## [WHAT THE TASK REQUIRES]
Copy out the lines of the records below, and only those lines, from the one with "- intros i." through the one with "pose proof (sorted_point _ _ _ Hp) as Hwpt.", exactly as they appear.

::: SUPPLIED ENTRIES

(** X18: with [n >= 2] patients, each with its two names, the patients
    are listed with their indices and the operator is asked.  Every line
    that is no integer (as [int] reads them: a numeral of more than 4300
    digits is none), or an index of [n] or more, or one below [-n], is
    answered by the prompt again, without failing and without a
    choice; the first line with an index from 0 to [n - 1], or from
    [-n] to -1 (which counts from the end), makes that entry the patient
    of the run.  When no line of the input does, the input at its end
    included, the prompt goes on for good. *)
Theorem X18_choose_patient_among_several (fuel : nat) (ps : list person) (s : store) :
  (2 <= List.length ps)%nat ->
  let n := Z.of_nat (List.length ps) in
  let r := Application.choose_patient fuel (JArr (map person_json ps)) n s in
  (forall bad line rest k p,
      stdin s = (bad ++ line :: rest)%list ->
      forallb (rejects n) bad = true ->
      selects n line = Some k -> nth_error ps k = Some p ->
      (List.length bad < fuel)%nat ->
      fst r = Ret tt /\ patient (snd r) = person_json p /\ stdin (snd r) = rest /\
      trace (snd r)
      = (repeat patient_prompt (S (List.length bad))
         ++ rev (patient_listing ps) ++ trace s)%list)
  /\ (forallb (rejects n) (stdin s) = true ->
      fst r = Running /\ patient (snd r) = patient s /\
      trace (snd r)
      = (repeat patient_prompt fuel ++ rev (patient_listing ps) ++ trace s)%list).
Proof.
  intros Hn n r. subst n r.
  destruct ps as [|p1 [|p2 ps]]; cbn [List.length] in Hn; try lia.
  rewrite choose_patient_several. split.
  - intros bad line rest k p Hs Hbad Hk Hp Hfuel.
    destruct (ask_patient_selects (p1 :: p2 :: ps) bad fuel
                (emit_all (patient_listing (p1 :: p2 :: ps)) s) line rest k p)
      as [H1 [H2 [H3 H4]]]; try assumption.
    { rewrite emit_all_stdin. exact Hs. }
    repeat split; try assumption.
    rewrite H4, emit_all_trace. reflexivity.
  - intros Hbad.
    destruct (ask_patient_never_selects (p1 :: p2 :: ps) (stdin s) fuel
                (emit_all (patient_listing (p1 :: p2 :: ps)) s))
      as [H1 [H2 H3]]; try assumption.
    { apply emit_all_stdin. }
    split; [assumption|]. split.
    + rewrite H2. apply emit_all_patient.
    + rewrite H3, emit_all_trace. reflexivity.
Qed.
(** C2: [Tree(roots, nil)] is the digest of [ROOT] followed, root by root
    in the order given, by the root's hash and the varints of its index and
    size; for no roots at all it is the digest of the single byte [ROOT]. *)
Theorem Tree_stream (roots : list TreeNode) :
  Forall wf_node roots ->
  Tree roots None
  = Ok (sum256 ([byte_of 2] ++
                concat (map (fun r => Hash r ++ uvarint (Index r) ++ uvarint (Size r))
                            roots))) /\
  Tree [] None = Ok (sum256 [byte_of 2]).
Proof.
  intros Hwf. split.
  - unfold Tree. rewrite Tree_loop_spec by exact Hwf.
    exact (Tree_sum _ None).
  - exact (Tree_sum _ None).
Qed.

(** C10: the digest returned by [Tree(roots, out)] is the one returned by
    [Tree(roots, nil)], whether [out] is [nil] or not and whatever it holds;
    it has 32 bytes. *)
Theorem Tree_out_irrelevant (roots : list TreeNode) (out : option (list byte)) :
  Tree roots out = Tree roots None /\
  (Forall wf_node roots ->
   exists digest, Tree roots out = Ok digest /\ length digest = 32%nat).
Proof.
  split.
  - unfold Tree. destruct (foldM Tree_body _ roots) as [hash|p]; [|reflexivity].
    exact (eq_trans (Tree_sum hash out) (eq_sym (Tree_sum hash None))).
  - intros Hwf. unfold Tree. rewrite Tree_loop_spec by exact Hwf.
    eexists. split; [exact (Tree_sum _ out)|]. apply sum256_length.
Qed.

(** ** Discovery keys *)

(** C6: [DiscoveryKey(publicKey)] is the digest of the nine ASCII bytes of
    ["hypercore"] followed by [publicKey]; it has 32 bytes and depends on
    [publicKey] alone. *)
Theorem DiscoveryKey_stream (publicKey : list byte) :
  DiscoveryKey publicKey
  = sum256 (String.list_byte_of_string "hypercore"%string ++ publicKey) /\
  length (String.list_byte_of_string "hypercore"%string) = 9%nat /\
  length (DiscoveryKey publicKey) = 32%nat /\
  (forall publicKey', publicKey' = publicKey ->
                      DiscoveryKey publicKey' = DiscoveryKey publicKey).
Proof.
  assert (Hd : DiscoveryKey publicKey
               = sum256 (String.list_byte_of_string "hypercore"%string ++ publicKey)).
  { reflexivity. }
  split; [exact Hd|]. split; [reflexivity|]. split.
  - rewrite Hd. apply sum256_length.
  - now intros publicKey' ->.
Qed.
(** C1 (amended).  In a room that has at least one member and whose scores
    can grow by two within [int], when one target received strictly more
    votes than every other, the tally accuses that target; if it is the
    insider id, every member whose id is neither the insider's nor the
    judge's gains exactly one point and those two keep their scores;
    otherwise the member stored under the insider id, if there is one,
    gains exactly two points and every other member is unchanged.  Either
    way the room is in [scoreboard] and the vote mapping, the voted markers
    and the blocked voters are empty. *)
Theorem tally_single_accused (r : Room) (x : string) :
  size (Players r) ≠ 0%nat → uniqueMax (Votes r) x → scoresFit r →
  let r' := handleTallyVotes r in
  topOf (countVotes (Votes r)) = [x] ∧
  (x = InsiderID r → ∀ k p, Players r !! k = Some p →
     gains r r' k (if decide (ID p = InsiderID r ∨ ID p = JudgeID r) then 0 else 1)) ∧
  (x ≠ InsiderID r → ∀ k, is_Some (Players r !! k) →
     gains r r' k (if decide (k = InsiderID r) then 2 else 0)) ∧
  dom (Players r') = dom (Players r) ∧
  State r' = "scoreboard" ∧ Votes r' = ∅ ∧ Voted r' = ∅ ∧ BlockedVoters r' = ∅.
Proof.
  intros Hplayers Hmax Hfit r'. subst r'.
  rewrite (handleTallyVotes_single r x Hplayers Hmax).
  split; [by apply topOf_uniqueMax|].
  split; [|split; [|split]].
  - intros Hins k p Hk. exists p. split; [done|].
    cbn. rewrite decide_True by done. unfold rewardOthers.
    rewrite lookup_fmap, Hk. cbn. f_equal.
    destruct (Hfit k p Hk) as [Hlo Hhi].
    case_decide; [by rewrite with_Score_same|].
    rewrite wrap_id; [done|]. unfold is_int. lia.
  - intros Hwrong k [p Hk]. exists p. split; [done|].
    cbn. rewrite decide_False by done. unfold rewardInsider.
    destruct (decide (k = InsiderID r)) as [->|Hne].
    + rewrite Hk, lookup_insert_eq. f_equal.
      destruct (Hfit _ p Hk) as [Hlo Hhi].
      rewrite wrap_id; [done|]. unfold is_int. lia.
    + rewrite with_Score_same.
      destruct (Players r !! InsiderID r); [by rewrite lookup_insert_ne|done].
  - cbn. case_decide; unfold rewardOthers, rewardInsider.
    + by rewrite dom_fmap_L.
    + destruct (Players r !! InsiderID r) eqn:Hi; [|done].
      rewrite dom_insert_L. apply elem_of_dom_2 in Hi.
      by apply subseteq_union_1_L, singleton_subseteq_l.
  - done.
Qed.

Lemma tally_single_accused_witness :
  let r := votingRoom [("a", "x"); ("b", "x"); ("c", "y")] in
  topOf (countVotes (Votes r)) = ["x"] ∧
  gains r (handleTallyVotes r) "a" 1 ∧ gains r (handleTallyVotes r) "x" 0 ∧
  State (handleTallyVotes r) = "scoreboard".
Proof.
  intros r.
  assert (size (Players r) ≠ 0%nat) as H1 by (vm_compute; lia).
  assert (uniqueMax (Votes r) "x") as H2
    by (apply uniqueMax_iff_topOf; vm_compute; reflexivity).
  assert (scoresFit r) as H3
    by (apply (bool_decide_unpack _); vm_compute; reflexivity).
  destruct (tally_single_accused r "x" H1 H2 H3) as (Htop & Hyes & _ & _ & Hstate & _).
  split; [exact Htop|]. split; [|split; [|exact Hstate]].
  - exact (Hyes eq_refl "a" (samplePlayer "a" 0) eq_refl).
  - exact (Hyes eq_refl "x" (samplePlayer "x" 0) eq_refl).
Defined.

Lemma tally_single_accused_counterexample :
  (let r := desertedRoom [("a", "x")] in
   uniqueMax (Votes r) "x" ∧
   State (handleTallyVotes r) = "voting" ∧
   Votes (handleTallyVotes r) !! "a" = Some "x") ∧
  (let r := saturatedRoom [("a", "x"); ("b", "x"); ("c", "y")] in
   uniqueMax (Votes r) "x" ∧ InsiderID r = "x" ∧
   Score <$> Players r !! "a" = Some int_max ∧
   Score <$> Players (handleTallyVotes r) !! "a" = Some int_min).
Proof.
  split; intros r.
  - split; [apply uniqueMax_iff_topOf|]; vm_compute; auto.
  - split; [apply uniqueMax_iff_topOf|]; vm_compute; auto.
Qed.

(** ** A tie *)

(** C2 (amended).  In a room that has at least one member, when two or
    more targets share the maximum, the tally leaves the room in [voting],
    empties the vote mapping and the voted markers, makes the blocked
    voters exactly the tied targets, changes no player and no timer field
    (it starts no timer: it is a function of the room alone); afterwards a
    [vote_insider] from a blocked player is answered with an error and
    changes nothing. *)
Theorem tally_tie (r : Room) :
  size (Players r) ≠ 0%nat → tiedMax (Votes r) →
  let r' := handleTallyVotes r in
  State r' = "voting" ∧ Votes r' = ∅ ∧ Voted r' = ∅ ∧
  (∀ id, id ∈ dom (BlockedVoters r') ↔ atMax (Votes r) id) ∧
  (∀ id, id ∈ dom (BlockedVoters r') → BlockedVoters r' !! id = Some true) ∧
  Players r' = Players r ∧
  Timer r' = Timer r ∧ timerRunning r' = timerRunning r ∧
  timerCancel r' = timerCancel r ∧
  (∀ c playerID msg w, room w = r' → playerID ∈ dom (BlockedVoters r') →
     ∃ text, handleVoteInsider c playerID msg w = (w, [EvError c text])).
Proof.
  intros Hplayers Htie r'. subst r'.
  rewrite (handleTallyVotes_tie r Hplayers Htie).
  cbn [State Votes Voted BlockedVoters Players Timer timerRunning timerCancel
       with_BlockedVoters with_Voted with_Votes with_State with_LastVotes].
  assert (∀ id, id ∈ dom (foldl (λ b id, <[id := true]> b) (∅ : gmap string bool)
                            (topOf (countVotes (Votes r))))
                → foldl (λ b id, <[id := true]> b) (∅ : gmap string bool)
                    (topOf (countVotes (Votes r))) !! id = Some true) as Htrue.
  { intros id [b Hb]%elem_of_dom. rewrite blockAll_lookup in Hb |- *.
    case_decide; [done|]. by rewrite lookup_empty in Hb. }
  split_and!; try done.
  - intros id. split.
    + intros [b Hb]%elem_of_dom. rewrite blockAll_lookup in Hb.
      case_decide as Hin; [by apply topOf_countVotes|]. by rewrite lookup_empty in Hb.
    + intros Hid. apply elem_of_dom. rewrite blockAll_lookup.
      rewrite decide_True; [done|]. by apply topOf_countVotes.
  - intros c playerID msg w Hw Hblocked. apply blocked_vote_rejected.
    rewrite Hw. unfold lookupBool. cbn [BlockedVoters with_BlockedVoters].
    by rewrite (Htrue _ Hblocked).
Qed.
Lemma unassigned_from_spec item entries : forall (index i : Z),
  In i (findUnassignedDefaultKeybindingEntryIndexFrom item entries index)
  <-> exists n kb,
        i = (index + Z.of_nat n)%Z
        /\ nth_error entries n = Some kb
        /\ command kb = negated (itemCommand item).
Proof.
  induction entries as [|kb rest IH]; intros index i; simpl.
  - split; [contradiction|]. intros (n & kb & _ & N & _).
    destruct n; discriminate.
  - destruct (command kb =? negated (itemCommand item)) eqn:E.
    + apply String.eqb_eq in E. simpl. rewrite IH. split.
      * intros [<- | (n & kb' & -> & N & C)].
        -- exists 0, kb. split; [lia|]. split; [reflexivity | exact E].
        -- exists (S n), kb'. split; [lia|]. split; [exact N | exact C].
      * intros ([|n] & kb' & -> & N & C).
        -- left. lia.
        -- right. exists n, kb'. split; [lia|]. split; [exact N | exact C].
    + apply String.eqb_neq in E. rewrite IH. split.
      * intros (n & kb' & -> & N & C).
        exists (S n), kb'. split; [lia|]. split; [exact N | exact C].
      * intros ([|n] & kb' & -> & N & C).
        -- simpl in N. injection N as <-. contradiction.
        -- exists n, kb'. split; [lia|]. split; [exact N | exact C].
Qed.

Lemma unassigned_from_sorted item entries : forall index : Z,
  StronglySorted Z.lt
    (findUnassignedDefaultKeybindingEntryIndexFrom item entries index).
Proof.
  induction entries as [|kb rest IH]; intros index; simpl.
  - constructor.
  - destruct (command kb =? negated (itemCommand item)).
    + constructor; [apply IH|].
      apply Forall_forall. intros i In.
      apply unassigned_from_spec in In.
      destruct In as (n & kb' & -> & _). lia.
    + apply IH.
Qed.

(** X1.  [findUnassignedDefaultKeybindingEntryIndex] returns exactly
    the indices of the entries whose command is the negated command of
    the binding (a minus sign, then the command, "null" for a null
    command), whatever their when and key; it returns them in
    increasing order, each of them an index of the list. *)
Theorem unassigned_indices_are_the_negation_entries item entries :
  (forall i,
     In i (findUnassignedDefaultKeybindingEntryIndex item entries)
     <-> exists n kb,
           i = Z.of_nat n
           /\ nth_error entries n = Some kb
           /\ command kb = negated (itemCommand item))
  /\ StronglySorted Z.lt
       (findUnassignedDefaultKeybindingEntryIndex item entries)
  /\ Forall (fun i => (0 <= i < Z.of_nat (List.length entries))%Z)
       (findUnassignedDefaultKeybindingEntryIndex item entries).
Proof.
  split; [|split].
  - intros i. apply (unassigned_from_spec item entries 0%Z i).
  - apply unassigned_from_sorted.
  - apply Forall_forall. intros i In.
    apply (unassigned_from_spec item entries 0%Z i) in In.
    destruct In as (n & kb & -> & N & _).
    assert (n < List.length entries) by (apply nth_error_Some; congruence).
    lia.
Qed.
(** An element whose position differs from its predecessor's is the first
    vertex of the mesh with that position. *)
Lemma first_here k v (j : nat) :
  s !! k = Some (v, Z.of_nat j) →
  (∀ k' vp ip, k = S k' → s !! k' = Some (vp, ip) → Vector3_eq v vp = false) →
  first_index v vs = j.
Proof.
  intros He Hprev. pose proof (sorted_point _ _ _ He) as Hv.
  destruct (sorted_entry _ _ _ He) as (j'&Hj'&Hj). apply Nat2Z.inj in Hj' as <-.
  destruct (first_index_self vs j v Hj Hv) as (Hle&w&Hw&Hwv).
  destruct (decide (first_index v vs = j)) as [|Hne]; [done|exfalso].
  destruct (sorted_find _ _ Hw) as [p Hp].
  pose proof (sorted_point _ _ _ Hp) as Hwpt.
  assert (vertex_lt (w, Z.of_nat (first_index v vs)) (v, Z.of_nat j) = true) as Hlt.
  { rewrite vertex_lt_same_position by done. simpl. apply Z.ltb_lt. lia. }
  destruct (decide (k ≤ p)%nat) as [Hkp|Hkp].
  { by rewrite (sorted_order k p _ _ Hkp He Hp) in Hlt. }
  destruct k as [|k']; [lia|].
  destruct (lookup_lt_is_Some_2 s k') as [[vp ip] Hq].
  { apply lookup_lt_Some in He. lia. }
  pose proof (sorted_point _ _ _ Hq) as Hvp.
  pose proof (sorted_order p k' _ _ ltac:(lia) Hp Hq) as Hqp.
  pose proof (sorted_order k' (S k') _ _ ltac:(lia) Hq He) as Hkq.
  pose proof (vertex_lt_squeeze (w, Z.of_nat (first_index v vs)) (vp, ip)
    (v, Z.of_nat j) Hwpt Hvp Hwv Hqp Hkq) as Hsq. simpl in Hsq.
  pose proof (Vector3_eq_trans _ _ _ Hsq Hwv) as Hc.
  rewrite Vector3_eq_sym, (Hprev k' vp ip eq_refl Hq) in Hc. done.
Qed.

(** The walk sends every element to the first vertex with its position. *)
Lemma rep_first_index k v i :
  s !! k = Some (v, i) → rep s k = Z.of_nat (first_index v vs).
Proof.
  revert v i. induction k as [|k IH]; intros v i He.
  - simpl. rewrite (list_lookup_total_correct _ _ _ He). simpl.
    destruct (sorted_entry _ _ _ He) as (j&->&_).
    by rewrite (first_here 0 v j He).
  - destruct (lookup_lt_is_Some_2 s k) as [[vp ip] Hq].
    { apply lookup_lt_Some in He. lia. }
    simpl. rewrite (list_lookup_total_correct _ _ _ He),
      (list_lookup_total_correct _ _ _ Hq). simpl.
    destruct (Vector3_eq v vp) eqn:Heq.
    + rewrite (IH _ _ Hq). by rewrite (first_index_congr v vp).
    + destruct (sorted_entry _ _ _ He) as (j&->&_).
      rewrite (first_here (S k) v j He); [done|].
      intros k' vp' ip' [= <-] Hq'. by simplify_eq.
Qed.
(** * The box blur of [surface_blur] (src/cairo.cpp)

    [surface_blur] blurs the pixels of a cairo image surface in place: three
    iterations over the four byte channels, each made of a pass that fills a
    summed-area table ([precalc]) and a pass that rewrites the channel bytes of
    the inset pixels from that table.

    The embedding keeps the shape of the C++ code: the pixel data and the
    table are arrays reached through the offsets [pix] and [pre], every load
    and store is bounds checked (a fault is [None]), [int] and [unsigned]
    arithmetic wraps modulo 2^32 (the radius, too, is what the caller's
    number is as an [int]), and the floating-point part ([1.f / n], the
    widening to [double], the product [tot * mul] and the conversion to
    [unsigned char]) is computed with the IEEE 754 model of [SpecFloat]. *)

From Stdlib Require Import ZArith Lia List Bool.
From Stdlib Require Import Floats.SpecFloat.
From stdpp Require Import base option list.

Local Open Scope Z_scope.

(** ** Machine integers *)

Definition INT_MAX : Z := 2 ^ 31 - 1.

(** Conversion to [int] (32 bits, two's complement). *)
Definition to_int (z : Z) : Z := (z + 2 ^ 31) mod 2 ^ 32 - 2 ^ 31.

(** Conversion to [unsigned] (32 bits). *)
Definition to_unsigned (z : Z) : Z := z mod 2 ^ 32.

(** ** Floating point *)

(** [(float) n] and [(double) n] for an [int] [n], rounded to nearest even. *)
Definition float_of_int (n : Z) : spec_float := binary_normalize 24 128 n 0 false.
Definition double_of_int (n : Z) : spec_float := binary_normalize 53 1024 n 0 false.

(** Widening of a [float] to [double]: exact, only the mantissa is realigned. *)
Definition double_of_float (f : spec_float) : spec_float :=
  match f with
  | S754_finite s m e => binary_round 53 1024 s m e
  | _ => f
  end.

(** [double mul = 1.f / ((radius * 2) * (radius * 2))]: the products are
    [int] products, the quotient is a [float] quotient ([1.f] is a [float],
    the divisor is converted to [float]) and the result is widened. *)
Definition mul (radius : Z) : spec_float :=
  double_of_float
    (SFdiv 24 128 (SFone 24 128)
       (float_of_int (to_int (to_int (radius * 2) * to_int (radius * 2))))).

(** Integral part of a [double], rounded toward zero; [None] for an infinity
    or a NaN. *)
Definition trunc_double (d : spec_float) : option Z :=
  match d with
  | S754_zero _ => Some 0
  | S754_finite s m e =>
      Some (cond_Zopp s
              match e with
              | Zneg p => Z.shiftr (Zpos m) (Zpos p)
              | _ => Z.shiftl (Zpos m) e
              end)
  | _ => None
  end.

(** ** Memory *)

(** [src]: the bytes of the surface; [precalc]: the table of [unsigned];
    [pix] and [pre]: the two running pointers, as offsets into [src] (in
    bytes) and [precalc] (in cells). *)
Record state : Type := State {
  src : list Z;
  precalc : list Z;
  pix : Z;
  pre : Z
}.

Definition load (mem : list Z) (i : Z) : option Z :=
  if 0 <=? i then mem !! Z.to_nat i else None.

Definition store (mem : list Z) (i v : Z) : option (list Z) :=
  if (0 <=? i) && (i <? Z.of_nat (length mem))
  then Some (<[Z.to_nat i := v]> mem)
  else None.

(** [for (i = lo; i < lo + n; i++) body], the body changing neither [i] nor
    the bound. *)
Fixpoint for_range {S : Type} (lo : Z) (n : nat)
    (body : Z -> S -> option S) (s : S) : option S :=
  match n with
  | O => Some s
  | Datatypes.S k => s' ← body lo s; for_range (lo + 1) k body s'
  end.

Definition for_loop {S : Type} (lo hi : Z)
    (body : Z -> S -> option S) (s : S) : option S :=
  for_range lo (Z.to_nat (hi - lo)) body s.

(** ** The precomputation step *)

(** Body of the inner loop: [tot] is an [int], the cells are [unsigned], so
    each [+=] and [-=] is computed in [unsigned] and converted back. *)
Definition precompute_body (width x y : Z) (s : state) : option state :=
  p ← load (src s) (pix s);
  tot ← (if 0 <? x
         then v ← load (precalc s) (pre s + -1);
              Some (to_int (to_unsigned p + v))
         else Some p);
  tot ← (if 0 <? y
         then v ← load (precalc s) (pre s + - width);
              Some (to_int (to_unsigned tot + v))
         else Some tot);
  tot ← (if (0 <? x) && (0 <? y)
         then v ← load (precalc s) (pre s + (- width - 1));
              Some (to_int (to_unsigned tot - v))
         else Some tot);
  cells ← store (precalc s) (pre s) (to_unsigned tot);
  Some {| src := src s; precalc := cells; pix := pix s + 4; pre := pre s + 1 |}.

Definition precompute (width height channel : Z) (s : state) : option state :=
  for_loop 0 height
    (fun y s => for_loop 0 width (fun x s => precompute_body width x y s) s)
    {| src := src s; precalc := precalc s; pix := 0 + channel; pre := 0 |}.
(** One fresh symbol while skipping. *)
Lemma run_vm_skip_step fuel w s c :
  0 < jump_loop s →
  in_int (jump_loop s + 1) →
  in_int (instruction_ptr_current s + 1) →
  ∃ w' s',
    run_vm (S fuel) w s c false = Done (w', s') ∧
    stdin w' = stdin w ∧ stdout w' = stdout w ∧
    (∀ p, cell (tape s') p = cell (tape s) p) ∧
    tape_ptr s' = tape_ptr s ∧
    instruction_loop_ptr s' = instruction_loop_ptr s ∧
    jump_loop s' = jump_loop s + bracket_delta c ∧
    instruction s' = instruction s ++ logged [c] ∧
    instruction_ptr_current s' =
      instruction_ptr_current s + Z.of_nat (length (logged [c])).
Proof.
  intros Hj Hjr Hir. cbn [run_vm]. unfold next_op, logged.
  destruct (bf_op_map !! c) as [op|] eqn:Hc.
  - cbn [negb set_instruction instruction_ptr_current].
    rewrite (int_of_in _ Hir). res_simpl.
    set (s1 := set_instruction_ptr_current _ _).
    destruct (visit_skip (run_vm fuel) fuel op (log_call c false w) s1)
      as (s' & Hv & Hcell & Hp & Hk & Hl & Hi & Hjl);
      [done|subst s1; st_simpl; int_lia|intros _; subst s1; st_simpl; int_lia|].
    rewrite Hv. eexists _, s'. split; [reflexivity|].
    rewrite (bf_op_map_bracket _ _ Hc) in Hjl.
    apply bf_op_map_Some in Hc as [Hc _].
    rewrite filter_cons_True by done. rewrite filter_nil.
    by repeat split.
  - res_simpl.
    assert (Hn : c ∉ operator_chars).
    { intros Hin. apply bf_op_map_is_Some in Hin as [? Hin]. congruence. }
    rewrite filter_cons_False by done. rewrite filter_nil.
    rewrite (bracket_delta_other c Hn).
    eexists _, s. split; [reflexivity|].
    rewrite app_nil_r. cbn [length]. repeat split; try done; lia.
Qed.

(** A stretch of symbols whose brackets are matched, fed while skipping. *)
Lemma feed_skip fuel body : ∀ (d : nat) w s,
  balanced_from d body = true →
  Z.of_nat d < jump_loop s →
  jump_loop s + Z.of_nat (length body) ≤ INT_MAX →
  INT_MIN - 1 ≤ instruction_ptr_current s →
  instruction_ptr_current s + Z.of_nat (length body) ≤ INT_MAX →
  ∃ w' s',
    feed (S fuel) w s body = Done (w', s') ∧
    stdin w' = stdin w ∧ stdout w' = stdout w ∧
    (∀ p, cell (tape s') p = cell (tape s) p) ∧
    tape_ptr s' = tape_ptr s ∧
    instruction_loop_ptr s' = instruction_loop_ptr s ∧
    jump_loop s' = jump_loop s - Z.of_nat d ∧
    instruction s' = instruction s ++ logged body ∧
    instruction_ptr_current s' =
      instruction_ptr_current s + Z.of_nat (length (logged body)).
Proof.
  induction body as [|c body IH]; intros d w s Hb Hd Hjr Hi1 Hi2.
  - cbn [balanced_from] in Hb. apply Nat.eqb_eq in Hb. subst d.
    exists w, s. cbn. rewrite app_nil_r. repeat split; try done; lia.
  - cbn [length] in Hjr, Hi2.
    destruct (run_vm_skip_step fuel w s c)
      as (w1 & s1 & Hr & Hin & Hout & Hcell & Hp & Hk & Hj & Hl & Hi);
      [lia|int_lia|int_lia|].
    pose proof (logged_length_le [c]) as Hlen. cbn [length] in Hlen.
    assert (Hnext : ∃ d1 : nat,
               balanced_from d1 body = true ∧
               Z.of_nat d1 = Z.of_nat d + bracket_delta c).
    { cbn [balanced_from] in Hb. unfold bracket_delta.
      destruct (Ascii.eqb c "["%char).
      - exists (S d). split; [done|lia].
      - destruct (Ascii.eqb c "]"%char).
        + destruct d as [|d']; [discriminate Hb|].
          exists d'. split; [done|lia].
        + exists d. split; [done|lia]. }
    destruct Hnext as (d1 & Hb1 & Hd1).
    assert (Hbd : -1 ≤ bracket_delta c ≤ 1).
    { unfold bracket_delta.
      destruct (Ascii.eqb c "["%char), (Ascii.eqb c "]"%char); lia. }
    destruct (IH d1 w1 s1 Hb1)
      as (w' & s' & Hf & Hin' & Hout' & Hcell' & Hp' & Hk' & Hj' & Hl' & Hi');
      [lia..|].
    exists w', s'. cbn [feed]. rewrite Hr. res_simpl.
    split; [exact Hf|].
    assert (Hlog : logged (c :: body) = logged [c] ++ logged body).
    { unfold logged. by rewrite (filter_app _ [c] body). }
    rewrite Hlog, length_app.
    split; [congruence|]. split; [congruence|].
    split; [intros p; by rewrite Hcell', Hcell|].
    split; [congruence|]. split; [congruence|].
    split; [lia|]. split; [|lia].
    by rewrite Hl', Hl, <- app_assoc.
Qed.

(** A fresh loop start on a zero cell with [jump_loop = 0]. *)
Lemma run_vm_loop_start_zero fuel w s :
  jump_loop s = 0 →
  cell (tape s) (tape_ptr s) = 0 →
  in_int (instruction_ptr_current s + 1) →
  ∃ w' s',
    run_vm (S fuel) w s "["%char false = Done (w', s') ∧
    stdin w' = stdin w ∧ stdout w' = stdout w ∧
    (∀ p, cell (tape s') p = cell (tape s) p) ∧
    tape_ptr s' = tape_ptr s ∧
    instruction_loop_ptr s' = instruction_loop_ptr s ∧
    jump_loop s' = 1 ∧
    instruction s' = instruction s ++ ["["%char] ∧
    instruction_ptr_current s' = instruction_ptr_current s + 1.
Proof.
  intros Hj Hc Hir. cbn [run_vm]. unfold next_op.
  change (bf_op_map !! "["%char) with (Some loop_start_op).
  cbn [negb set_instruction instruction_ptr_current].
  rewrite (int_of_in _ Hir). res_simpl.
  cbn [visit]. st_simpl.
  pose proof (tape_ref_fst (tape s) (tape_ptr s)) as H1.
  pose proof (tape_ref_cell (tape s) (tape_ptr s)) as H2.
  destruct (tape_ref (tape s) (tape_ptr s)) as [v t]. cbn [fst snd] in H1, H2.
  rewrite H1, Hc. cbn [Z.eqb negb andb]. st_simpl.
  rewrite Hj. change (int_of (0 + 1)) with (Done (A:=Z) 1). res_simpl.
  eexists _, _. split; [reflexivity|]. by st_simpl.
Qed.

::::::

## [RESPONSE BOX]
  - intros i. apply (unassigned_from_spec item entries 0%Z i).
  - apply unassigned_from_sorted.
  - apply Forall_forall. intros i In.
    apply (unassigned_from_spec item entries 0%Z i) in In.
    destruct In as (n & kb & -> & N & _).
    assert (n < List.length entries) by (apply nth_error_Some; congruence).
    lia.
Qed.
(** An element whose position differs from its predecessor's is the first
    vertex of the mesh with that position. *)
Lemma first_here k v (j : nat) :
  s !! k = Some (v, Z.of_nat j) →
  (∀ k' vp ip, k = S k' → s !! k' = Some (vp, ip) → Vector3_eq v vp = false) →
  first_index v vs = j.
Proof.
  intros He Hprev. pose proof (sorted_point _ _ _ He) as Hv.
  destruct (sorted_entry _ _ _ He) as (j'&Hj'&Hj). apply Nat2Z.inj in Hj' as <-.
  destruct (first_index_self vs j v Hj Hv) as (Hle&w&Hw&Hwv).
  destruct (decide (first_index v vs = j)) as [|Hne]; [done|exfalso].
  destruct (sorted_find _ _ Hw) as [p Hp].
  pose proof (sorted_point _ _ _ Hp) as Hwpt.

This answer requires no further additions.